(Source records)
┌──

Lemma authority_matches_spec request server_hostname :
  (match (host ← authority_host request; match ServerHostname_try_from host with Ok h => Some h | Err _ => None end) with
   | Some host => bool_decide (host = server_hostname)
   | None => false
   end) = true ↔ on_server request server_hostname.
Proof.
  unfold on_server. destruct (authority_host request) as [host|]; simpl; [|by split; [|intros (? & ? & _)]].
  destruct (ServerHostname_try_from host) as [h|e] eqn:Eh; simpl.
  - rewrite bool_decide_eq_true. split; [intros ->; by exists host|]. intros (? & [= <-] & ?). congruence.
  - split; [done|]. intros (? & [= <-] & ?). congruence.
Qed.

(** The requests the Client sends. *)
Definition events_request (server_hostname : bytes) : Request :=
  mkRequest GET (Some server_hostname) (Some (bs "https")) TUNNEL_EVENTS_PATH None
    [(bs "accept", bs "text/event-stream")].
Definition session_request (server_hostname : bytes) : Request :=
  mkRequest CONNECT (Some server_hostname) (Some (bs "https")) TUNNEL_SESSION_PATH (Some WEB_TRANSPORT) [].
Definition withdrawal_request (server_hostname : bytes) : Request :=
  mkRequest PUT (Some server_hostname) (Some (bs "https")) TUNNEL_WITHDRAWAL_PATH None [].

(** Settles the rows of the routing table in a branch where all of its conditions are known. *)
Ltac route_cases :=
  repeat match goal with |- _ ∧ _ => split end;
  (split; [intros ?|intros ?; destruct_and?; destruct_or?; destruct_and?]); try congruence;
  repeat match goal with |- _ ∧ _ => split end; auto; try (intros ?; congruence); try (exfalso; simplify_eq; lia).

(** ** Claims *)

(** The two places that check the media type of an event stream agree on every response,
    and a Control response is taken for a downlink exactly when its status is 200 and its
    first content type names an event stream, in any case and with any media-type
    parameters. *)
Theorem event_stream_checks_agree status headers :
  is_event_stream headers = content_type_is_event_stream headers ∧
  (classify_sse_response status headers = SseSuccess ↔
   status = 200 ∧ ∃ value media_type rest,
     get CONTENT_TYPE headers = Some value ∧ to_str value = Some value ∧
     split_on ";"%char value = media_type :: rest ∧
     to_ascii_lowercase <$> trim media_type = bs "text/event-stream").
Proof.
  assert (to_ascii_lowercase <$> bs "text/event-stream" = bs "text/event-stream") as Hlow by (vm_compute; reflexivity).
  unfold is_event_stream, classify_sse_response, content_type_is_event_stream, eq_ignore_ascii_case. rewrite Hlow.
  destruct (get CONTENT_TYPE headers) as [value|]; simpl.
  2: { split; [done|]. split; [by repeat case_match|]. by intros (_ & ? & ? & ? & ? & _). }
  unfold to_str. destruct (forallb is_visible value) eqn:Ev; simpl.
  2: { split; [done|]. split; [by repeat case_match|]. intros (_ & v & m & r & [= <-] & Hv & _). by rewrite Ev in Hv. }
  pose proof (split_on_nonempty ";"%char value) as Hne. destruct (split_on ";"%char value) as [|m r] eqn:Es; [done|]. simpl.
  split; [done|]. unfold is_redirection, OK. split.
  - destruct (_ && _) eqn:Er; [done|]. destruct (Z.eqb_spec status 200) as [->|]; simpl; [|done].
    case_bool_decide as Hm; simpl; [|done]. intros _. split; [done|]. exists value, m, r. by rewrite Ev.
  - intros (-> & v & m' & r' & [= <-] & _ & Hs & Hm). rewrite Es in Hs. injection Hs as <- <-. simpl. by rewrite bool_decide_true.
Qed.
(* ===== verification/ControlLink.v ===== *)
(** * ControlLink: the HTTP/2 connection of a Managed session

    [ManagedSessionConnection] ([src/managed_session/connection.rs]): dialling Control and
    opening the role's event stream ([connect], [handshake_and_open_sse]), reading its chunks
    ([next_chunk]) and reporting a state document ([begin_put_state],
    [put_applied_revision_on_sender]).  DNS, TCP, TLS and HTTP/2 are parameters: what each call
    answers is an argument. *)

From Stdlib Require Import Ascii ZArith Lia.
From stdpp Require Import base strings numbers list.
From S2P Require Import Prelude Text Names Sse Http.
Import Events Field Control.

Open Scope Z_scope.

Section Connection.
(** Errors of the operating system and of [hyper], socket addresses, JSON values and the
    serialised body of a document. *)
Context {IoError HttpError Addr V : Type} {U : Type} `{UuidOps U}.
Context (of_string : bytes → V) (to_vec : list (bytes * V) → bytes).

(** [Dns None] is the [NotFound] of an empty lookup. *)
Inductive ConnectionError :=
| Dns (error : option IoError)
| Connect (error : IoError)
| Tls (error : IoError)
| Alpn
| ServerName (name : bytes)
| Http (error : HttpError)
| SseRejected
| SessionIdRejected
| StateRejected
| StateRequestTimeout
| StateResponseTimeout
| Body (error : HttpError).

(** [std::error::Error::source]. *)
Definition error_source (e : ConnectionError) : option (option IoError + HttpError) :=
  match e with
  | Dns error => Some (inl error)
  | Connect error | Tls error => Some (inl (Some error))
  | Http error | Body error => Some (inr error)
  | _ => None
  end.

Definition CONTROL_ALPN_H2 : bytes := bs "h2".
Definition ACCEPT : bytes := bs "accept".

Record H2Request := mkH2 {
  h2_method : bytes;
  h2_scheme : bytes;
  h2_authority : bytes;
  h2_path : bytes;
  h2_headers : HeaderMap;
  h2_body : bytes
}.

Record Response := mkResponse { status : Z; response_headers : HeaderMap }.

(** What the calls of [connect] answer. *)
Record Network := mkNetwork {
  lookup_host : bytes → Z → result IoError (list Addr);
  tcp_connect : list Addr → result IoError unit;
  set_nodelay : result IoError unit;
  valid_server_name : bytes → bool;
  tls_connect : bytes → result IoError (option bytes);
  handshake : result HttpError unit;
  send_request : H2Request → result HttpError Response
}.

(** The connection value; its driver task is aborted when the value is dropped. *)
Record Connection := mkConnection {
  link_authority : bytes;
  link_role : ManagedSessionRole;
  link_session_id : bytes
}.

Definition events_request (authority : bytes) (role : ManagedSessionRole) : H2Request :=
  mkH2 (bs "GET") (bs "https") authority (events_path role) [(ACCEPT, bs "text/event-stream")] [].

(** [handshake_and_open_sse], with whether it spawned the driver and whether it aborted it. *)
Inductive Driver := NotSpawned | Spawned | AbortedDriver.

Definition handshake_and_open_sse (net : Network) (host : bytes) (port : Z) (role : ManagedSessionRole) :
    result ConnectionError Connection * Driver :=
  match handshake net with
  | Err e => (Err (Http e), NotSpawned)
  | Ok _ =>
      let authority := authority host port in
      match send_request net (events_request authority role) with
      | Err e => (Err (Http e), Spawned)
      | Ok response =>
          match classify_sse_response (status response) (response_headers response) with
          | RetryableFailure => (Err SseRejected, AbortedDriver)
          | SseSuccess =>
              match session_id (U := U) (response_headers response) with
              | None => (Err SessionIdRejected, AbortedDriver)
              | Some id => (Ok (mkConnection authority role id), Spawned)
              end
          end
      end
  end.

└──

Taking the line with "link_role : ManagedSessionRole;" as the first and the line with "(** [handshake_and_open_sse], with" as the last, retype that stretch of the data above exactly, with no other lines.

• RESULT OF THE TASK:
  link_role : ManagedSessionRole;
  link_session_id : bytes
}.

Definition events_request (authority : bytes) (role : ManagedSessionRole) : H2Request :=
  mkH2 (bs "GET") (bs "https") authority (events_path role) [(ACCEPT, bs "text/event-stream")] [].

(** [handshake_and_open_sse], with whether it spawned the driver and whether it aborted it. *)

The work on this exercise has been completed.